Man unterscheidet im Wesentlichen zwei Fraktionen von Bauchträgern, die Über dem Gürtel Träger und die In die Hose Stopfer. Erstere bilden die Mehrheit. Ihr Bauch hängt manchmal bis zur Kniekehle über dem um die Hüften gezurrten Gürtel, während Letztere den Bauch in die Hose stopfen, was ihnen ein kompaktes und zuweilen teddyartiges Aussehen verleiht – süß sind sie deshalb noch lange nicht. Aber vielleicht netter als abgemagerte Arschgeigen mit - Waschbrettbauch.
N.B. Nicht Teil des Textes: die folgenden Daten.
Definition truthy (v : json) : bool :=
  match v with
  | JNull | JBool false => false
  | JNum n => negb (n =? 0)
  | JStr s => negb (bool_decide (s = []))
  | _ => true
  end.

Definition truthyMember (k : string) (o : JsObject.obj json) : option json :=
  match JsObject.objGet (js k) o with Some v => if truthy v then Some v else None | None => None end.

Definition slotAndRun (v : json) : json := JObj (maybe "slot" (prop (js "slot") v) ++ maybe "run" (prop (js "run") v)).

Definition observe (s : RunStatus) : JsObject.obj json :=
  let o := s_object s in
  [(js "runId", JStr (s_runId s)); (js "workflow", JStr (s_workflow s)); (js "status", JStr (s_status s))]
  ++ maybe "value" (JsObject.objGet (js "value") o) ++ maybe "children" (JsObject.objGet (js "children") o)
  ++ maybe "bound" ((λ _, JBool true) <$> truthyMember "bound" o)
  ++ maybe "chartHashes" (truthyMember "chartHashes" o)
  ++ maybe "dispatchedBy" (routingOf <$> truthyMember "dispatchedBy" o)
  ++ maybe "dispatched" ((λ v, match v with JArr l => JArr (slotAndRun <$> l) | _ => v end) <$> truthyMember "dispatched" o).

(** [`${v ?? ""}`] *)
Fixpoint toText (v : json) : jstr :=
  match v with
  | JNull => []
  | JBool true => js "true"
  | JBool false => js "false"
  | JNum n => of_Z n
  | JStr s => s
  | JArr l => join [44] (map toText l)
  | JObj _ => js "[object Object]"
  end.

(** ** Starting a run *)

Record DispatchedBy := mkBy { by_run : jstr; by_slot : jstr; by_effect : jstr; by_depth : Z; by_instance : jstr }.

Definition text1 (k : string) (v : json) : option jstr :=
  match prop (js k) v with Some (JStr ((_ :: _) as s)) => Some s | _ => None end.
(* ===== verification/Hooks.v ===== *)
(** * The Hook's door

    [orchestrator/src/hooks.ts] and [orchestrator/src/hook-kinds/]: what a kind
    reads from a request, the verifiers, the door's [deliver] in its order, and
    the text that a person reads.  [deliver] is a [Program.Prog]: the tree of
    what it asks of the config, the clock, the Instance Effector, the hook log
    and the run host.  [HookLog.step] runs any number of deliveries over one
    hook log. *)

From Stdlib Require Import ZArith.
From stdpp Require Import base list strings.
From S2P Require Import Prelude JsString Json JsObject Utf8 Sql Edit Keep Notices Delivery Store RunList Tokens Program Http.

Open Scope Z_scope.

(** ** Kinds: hook-kinds/index.ts and door.ts *)

Module HookKinds.
Import Json JsObject Program.

Abbreviation quoted := Delivery.quoted.
Abbreviation startsWith := Edit.startsWith.

(** A [Headers]: its names are in lowercase, and the values of one name are
    joined. *)
Definition Headers := obj jstr.

Definition lowerCase (s : jstr) : jstr := Http.lower <$> s.

Definition headersGet (name : jstr) (h : Headers) : option jstr := objGet (lowerCase name) h.

Record HookRequest := mkRequest { rq_headers : obj jstr; rq_body : list Z; rq_text : jstr }.

(** [new TextDecoder("utf-8").decode]: a byte order mark at the start is not part of the text. *)
Definition textDecode (bytes : list Z) : jstr :=
  match bytes with
  | 0xef :: 0xbb :: 0xbf :: rest => decode rest
  | _ => decode bytes
  end.

Definition hookRequest (headers : Headers) (body : list Z) (strip : option jstr) : HookRequest :=
  let out := foldl (λ out nv,
    let lower := lowerCase nv.1 in
    objSet lower (match objGet lower out with Some had => had ++ js ", " ++ nv.2 | None => nv.2 end) out) [] headers in
  mkRequest (match strip with Some s => objDel (lowerCase s) out | None => out end) body (textDecode body).

(** *** Bodies *)

Section Bodies.
(** [JSON.parse], none where it throws. *)
Context (parseJson : jstr → option json).

Definition jsonOf (req : HookRequest) : result jstr json :=
  match parseJson (rq_text req) with Some v => Ok v | None => Throw (js "the body is not JSON") end.
End Bodies.

(** Percent decoding of a form's bytes. *)
Fixpoint percentDecode (bs : list Z) : list Z :=
  match bs with
  | 37 :: ((h :: l :: rest) as more) =>
      match Json.hex_val h, Json.hex_val l with
      | Some a, Some b => a * 16 + b :: percentDecode rest
      | _, _ => 37 :: percentDecode more
      end
  | b :: rest => b :: percentDecode rest
  | [] => []
  end.

Definition formText (bs : list Z) : jstr := decode (percentDecode ((λ b, if b =? 43 then 32 else b) <$> bs)).

(** The bytes before the first [=], and after it. *)
Fixpoint cutAtEq (bs : list Z) : list Z * list Z :=
  match bs with
  | [] => ([], [])
  | b :: rest => if b =? 61 then ([], rest) else let '(n, v) := cutAtEq rest in (b :: n, v)
  end.

(** [new URLSearchParams(text)]: the pairs in their order. *)
Definition searchParams (text : jstr) : list (jstr * jstr) :=
  let t := match text with 63 :: t' => t' | _ => text end in
  (λ piece, let '(n, v) := cutAtEq piece in (formText n, formText v))
    <$> filter (λ p, p ≠ []) (split_on 38 (encode t)).

Definition form (req : HookRequest) : obj jstr :=
  foldl (λ out nv, match objGet nv.1 out with Some _ => out | None => objSet nv.1 nv.2 out end) [] (searchParams (rq_text req)).

(** An own property of a value: of an array, an index or its length. *)
Definition ownProp (v : json) (step : jstr) : option json :=
  match v with
  | JObj _ => prop step v
  | JArr l =>
      if bool_decide (step = js "length") then Some (JNum (Z.of_nat (length l)))
      else match indexOf step with Some i => l !! Z.to_nat i | None => None end
  | _ => None
  end.

Definition at_ (v : json) (path : jstr) : option json :=
  foldl (λ here step, here ≫= λ h, ownProp h step) (Some v) (split_on 46 path).

(** *** Signatures *)

Inductive SignedPart := SText (s : jstr) | SBytes (b : list Z).
Inductive Signature := Hex (s : jstr) | Base64 (s : jstr).

(** [s_at]: a time that is no finite number is [Some None]. *)
Record Signed := mkSigned { s_bytes : list SignedPart; s_signature : Signature; s_at : option (option Z) }.

Definition signedBytes (s : Signed) : list Z :=
  s_bytes s ≫= λ p, match p with SText t => encode t | SBytes b => b end.

Definition hexDigit (c : Z) : bool := match Json.hex_val c with Some _ => true | None => false end.

Fixpoint hexBytes (s : jstr) : option (list Z) :=
  match s with
  | [] => Some []
  | h :: l :: rest =>
      match Json.hex_val h, Json.hex_val l, hexBytes rest with
      | Some a, Some b, Some bs => Some (a * 16 + b :: bs)
      | _, _, _ => None
      end
  | _ => None
  end.

Definition base64Val (c : Z) : option Z :=
  if between 65 90 c then Some (c - 65)
  else if between 97 122 c then Some (c - 71)
  else if between 48 57 c then Some (c + 4)
  else if c =? 43 then Some 62
  else if c =? 47 then Some 63 else None.

(** The bytes of groups of four digits, the last of which may have two or
    three. *)
Fixpoint base64Bytes (ds : list Z) : list Z :=
  match ds with
  | a :: b :: c :: d :: rest => [a * 4 + b / 16; b mod 16 * 16 + c / 4; c mod 4 * 64 + d] ++ base64Bytes rest
  | [a; b; c] => [a * 4 + b / 16; b mod 16 * 16 + c / 4]
  | [a; b] => [a * 4 + b / 16]
  | _ => []
  end.

(** At most two [=] at the end. *)
Definition unpad (s : jstr) : jstr :=
  match rev s with
  | 61 :: 61 :: r => rev r
  | 61 :: r => rev r
  | _ => s
  end.

Definition signatureBytes (s : Signed) : option (list Z) :=
  match s_signature s with
  | Hex [] => None
  | Hex h => hexBytes h
  | Base64 b =>
      let digits := unpad b in
      match mapM base64Val digits with
      | Some ((_ :: _) as ds) => if (length b mod 4 =? 0)%nat then Some (base64Bytes ds) else None
      | _ => None
      end
  end.

(** *** The kind *)

Inductive MacAlg := sha256Alg | sha1Alg | sha512Alg.

(** [inl] is [Signed], [inr] the reason of [Unsigned]; it may throw. *)
Definition SignedOf := HookRequest → result jstr (Signed + jstr).

Inductive Verify :=
| VMac (alg : MacAlg) (signed : SignedOf)
| VEd25519 (signed : SignedOf)
| VToken (header : jstr).

Record Answer := mkAnswer { a_body : json; a_then : option (jstr * json) }.

Inductive ReadBy := service | person.

#[export] Instance ReadBy_eq_dec : EqDecision ReadBy.
Proof. solve_decision. Defined.

Record Delivery := mkDelivery {
  d_key : jstr;
  d_id : jstr;
  d_payload : json;
  d_onBehalfOf : option jstr;
  d_readBy : option ReadBy;
}.

Inductive ReadOut := Handshake (a : Answer) | Delivered (d : Delivery).

(** A zod schema, as it is written. *)
Inductive Schema :=
| zString | zNumber | zBoolean
| zNullable (s : Schema) | zOptional (s : Schema) | zArray (s : Schema)
| zUnion (l : list Schema)
| zLoose (fields : list (jstr * Schema)).

Record HookKind := mkKind {
  k_id : jstr;
  k_events : obj Schema;
  k_verify : Verify;
  k_read : HookRequest → result jstr ReadOut;
  k_answer : option (jstr → Delivery → result jstr Answer);
  k_maxText : option Z;
  k_posts : list jstr;
}.

Definition endsWithStar (k : jstr) : bool := bool_decide (drop (length k - 2) k = js ".*") && (2 <=? length k)%nat.

Definition schemaFor (kind : HookKind) (key : jstr) : option Schema :=
  match objGet key (k_events kind) with
  | Some s => Some s
  | None =>
      snd <$> foldl (λ (best : option (nat * Schema)) ks,
        if negb (endsWithStar ks.1) then best
        else
          let prefix := take (length ks.1 - 1) ks.1 in
          if (length prefix <? length key)%nat && startsWith prefix key
             && match best with Some (n, _) => (n <? length prefix)%nat | None => true end
          then Some (length prefix, ks.2) else best) None (k_events kind)
  end.

(** *** A Hook *)

Inductive HookCredential := CSecret (secret : jstr) | CPublicKey (key : jstr).

Inductive HookMay := MayAll | MayNames (l : list jstr).

Record HookParts := mkParts { p_kind : HookKind; p_credential : HookCredential; p_may : HookMay }.

(** [/^[0-9a-f]{64}$/i] *)
Definition PUBLIC_KEY (s : jstr) : bool := (length s =? 64)%nat && forallb hexDigit s.

Definition credentialOf (kind : HookKind) (hook : option json) : result jstr HookCredential :=
  match k_verify kind with
  | VEd25519 _ =>
      match hook ≫= prop (js "publicKey") with
      | Some (JStr k) =>
          if PUBLIC_KEY k then Ok (CPublicKey (lowerCase k))
          else Throw (js "a " ++ k_id kind ++ js " Hook takes publicKey: the Ed25519 public key in hex (64 characters)")
      | _ => Throw (js "a " ++ k_id kind ++ js " Hook takes publicKey: the Ed25519 public key in hex (64 characters)")
      end
  | _ =>
      match (hook ≫= prop (js "secret")) ≫= prop (js "secret") with
      | Some (JStr ((_ :: _) as s)) => Ok (CSecret s)
      | _ => Throw (js "a " ++ k_id kind ++ js " Hook takes secret: a named secret, secret(" ++ quoted (js "NAME") ++ js ")")
      end
  end.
Oder nicht?
Bauherr
Ein Eigenheim ist der Traum eines jedem Menschen. Der Bauherr ist auf dem besten Wege zum Eigenheim, doch der Weg kann schwer sein. Jeder Bau hat seinen Bauherrn. Bauherr, das klingt gut, und es beglückt den Bauherrn, wenn er seinen Namen auf der Tafel an der Baustelle liest. Hart für Bauherren ist jedoch die Konkurrenz durch die Baufrauen, oder vielmehr Baudamen, wie sie mancherorten genannt werden wollen. Aber auch Architektinnen und Bauleiterinnen heben das Selbstbewusstsein der Bauherren nicht. Aber da müssen die Bauherren durch.
Begehren, sexuelles
Einen hübschen Witz zu diesem Thema hat der indische Guru Bhagwan alias Osho erzählt, nachzulesen in seinem Buch Mein Weg: Der Weg der weißen Wolke: Ein Mann war sehr krank. Er ging zu einem Hypnotiseur Lind erhielt von ihm ein Mantra, das er ständig wiederholen musste: Ich bin nicht krank. Das half. Nach wenigen Wochen war der Mann wiederhergestellt. Auf Wunsch seiner Frau begab er sich, weil er kein sexuelles Begehren mehr verspürte, abermals zu dem Hypnotiseur. Und siehe da, nach einigen Wochen war er geheilt. Die Frau wollte wissen, was für ein Mantra der Hypnotiseur ihm gegeben hatte. Aber der Mann verriet nichts. Er lachte nur. Eines Morgens lauschte die Frau an der Tür des Badezimmers, wo der Mann saß und sein morgendliches Mantra aufsagte: Sie ist nicht meine Frau. Sie ist nicht meine Frau. Sie ist nicht meine Frau.